President Obama's fallback position on health care reform is being called Plan B.  It's Obamacare without the most controversial part, the creation of a government-run, "public" health insurance plan open to all comers at cut rate.  And Plan B is something that Obama and the health insurance lobby both agree on, says The Weekly Standard.

Plan B is no day at the beach for health insurers, explains the Standard:

  • By imposing an exhaustive array of regulations and installing a powerful national health commissioner, it would turn health insurers into public utilities.
  • They'd be assured a small profit, but competition among insurers would be gone and bureaucrats would be in charge.
  • They've dropped the right to turn down anyone with a preexisting ailment and agreed to something called "guaranteed issue and renewal" which means they'll insure anyone forever.

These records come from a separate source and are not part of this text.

(** A name that is a string and breaks the naming rule, or is missing, is
    reported and the candidate is rejected. *)
Theorem invalid_name_is_rejected (self : CustomCommandLoader) (config : JSValue)
    (errors : list Defect) :
  validateSimpleCommand config = Ok errors ->
  match field config "name" with
  | JStr s => name_pattern s = false
  | _ => True
  end ->
  (In MissingName errors \/ In BadNamePattern errors)
  /\ Eff.result (createSimpleCommand self config) = Ok None.
Proof.
  intros Hv Hn.
  assert (H : In MissingName errors \/ In BadNamePattern errors).
  { unfold validateSimpleCommand in Hv.
    destruct (get_prop config (js "name")); [|discriminate].
    injection Hv as <-. unfold simple_defects.
    destruct (is_string (field config "name")) eqn:Es;
      [|left; apply in_or_app; left; rewrite orb_true_r; now left].
    destruct (field config "name") as [| | | |s| | |]; try discriminate Es.
    simpl. destruct (is_empty s); simpl.
    - left. now left.
    - rewrite Hn. simpl. right. now left. }
  split; [exact H|].
  apply (createSimpleCommand_rejects self _ Hv).
  intros ->. destruct H as [[]|[]].
Qed.

Lemma invalid_name_is_rejected_witness :
  (In MissingName [BadNamePattern] \/ In BadNamePattern [BadNamePattern])
  /\ Eff.result
       (createSimpleCommand sample_loader (JObj [(js "name", JStr (js "123bad"))]))
     = Ok None.
Proof.
  exact (@invalid_name_is_rejected sample_loader
           (JObj [(js "name", JStr (js "123bad"))]) [BadNamePattern]
           eq_refl eq_refl).
Defined.
Lemma rounded_clamped_nonpositive :
  forall p n,
    rounded_clamped p = Some n -> SFleb p zero = true -> n = 0%Z.
Proof.
  intros p n; unfold rounded_clamped; cbv zeta.
  destruct p as [s|[]| |s m e]; try discriminate.
  - intros H _; injection H as <-; reflexivity.
  - intros H _; injection H as <-; reflexivity.
  - intros H Hle; rewrite SFleb_finite_zero in Hle; subst s.
    pose proof (round_nonpositive _ (value_negative m e)) as Hr.
    rewrite Z.max_l in H by exact Hr.
    injection H as <-; reflexivity.
Qed.

(** X10.  [ScaleTouch] never yields a negative coordinate or one beyond
    [u32]: whatever it returns lies between 0 and 2^32-1, and a position whose
    scaled coordinate, the product of doubles, is zero or negative is clamped
    to 0. *)
Theorem ScaleTouch_clamps :
  forall w p x y,
    ScaleTouch w p = Some (x, y) ->
    (0 <= x <= u32_max)%Z /\ (0 <= y <= u32_max)%Z /\
    (SFleb (SFmul prec emax (xp p) (devicePixelRatioF w)) zero = true -> x = 0%Z) /\
    (SFleb (SFmul prec emax (yp p) (devicePixelRatioF w)) zero = true -> y = 0%Z).
Proof.
  intros w p x y; rewrite ScaleTouch_scaled.
  destruct (scaled (devicePixelRatioF w) (xp p)) as [x'|] eqn:Hx; [|discriminate].
  destruct (scaled (devicePixelRatioF w) (yp p)) as [y'|] eqn:Hy; [|discriminate].
  intros H; injection H as <- <-.
  unfold scaled in Hx, Hy.
  split; [apply (rounded_clamped_range _ _ Hx)|].
  split; [apply (rounded_clamped_range _ _ Hy)|].
  split; [apply (rounded_clamped_nonpositive _ _ Hx)
         | apply (rounded_clamped_nonpositive _ _ Hy)].
Qed.

Lemma ScaleTouch_clamps_witness :
  ScaleTouch retina_widget
    (MkQPointF (SFdiv prec emax (of_int (-7)) (of_int 2))
               (SFdiv prec emax (of_int 5) (of_int 4))) = Some (0, 3)%Z /\
  (0 <= 0 <= u32_max)%Z /\ (0 <= 3 <= u32_max)%Z /\
  SFleb (SFmul prec emax (SFdiv prec emax (of_int (-7)) (of_int 2))
           (devicePixelRatioF retina_widget)) zero = true.
Proof.
  split; [vm_compute; reflexivity|].
  destruct (ScaleTouch_clamps retina_widget
              (MkQPointF (SFdiv prec emax (of_int (-7)) (of_int 2))
                         (SFdiv prec emax (of_int 5) (of_int 4))) 0 3
              ltac:(vm_compute; reflexivity))
    as (Hx & Hy & _).
  split; [exact Hx|]. split; [exact Hy|].
  vm_compute; reflexivity.
Defined.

The insurers' only demand -- besides no government-run plan -- is that everyone be required to buy insurance, the so-called individual mandate, says the Standard:

  • Since Plan B would hike the cost of coverage, insurers would lose money unless the market is enlarged.
  • They want dropouts who insist on being uninsured held to a minimum (they'd have to pay a penalty under Plan B); Obama and congressional Democrats favor an individual mandate anyway.

As you might expect, there are many, many problems with Plan B, says the standard:

  • Its first impact would be on health insurers; all but the largest five or six of 1,300 insurers across the country would be out of luck.
  • Since Plan B would reduce the profits for insurance companies, and those with smaller margins -- namely, regional, state, and local insurers -- probably wouldn't be able to compete.
  • Insurers would be allowed to offer new policies after 2013 only if they joined a government-operated "exchange."
  • And the policies would have to include a minimum -- and more extensive and expensive--set of benefits.
  • This would deny smaller firms their competitive advantage of offering insurance packages with fewer benefits, specially tailored for a client's needs.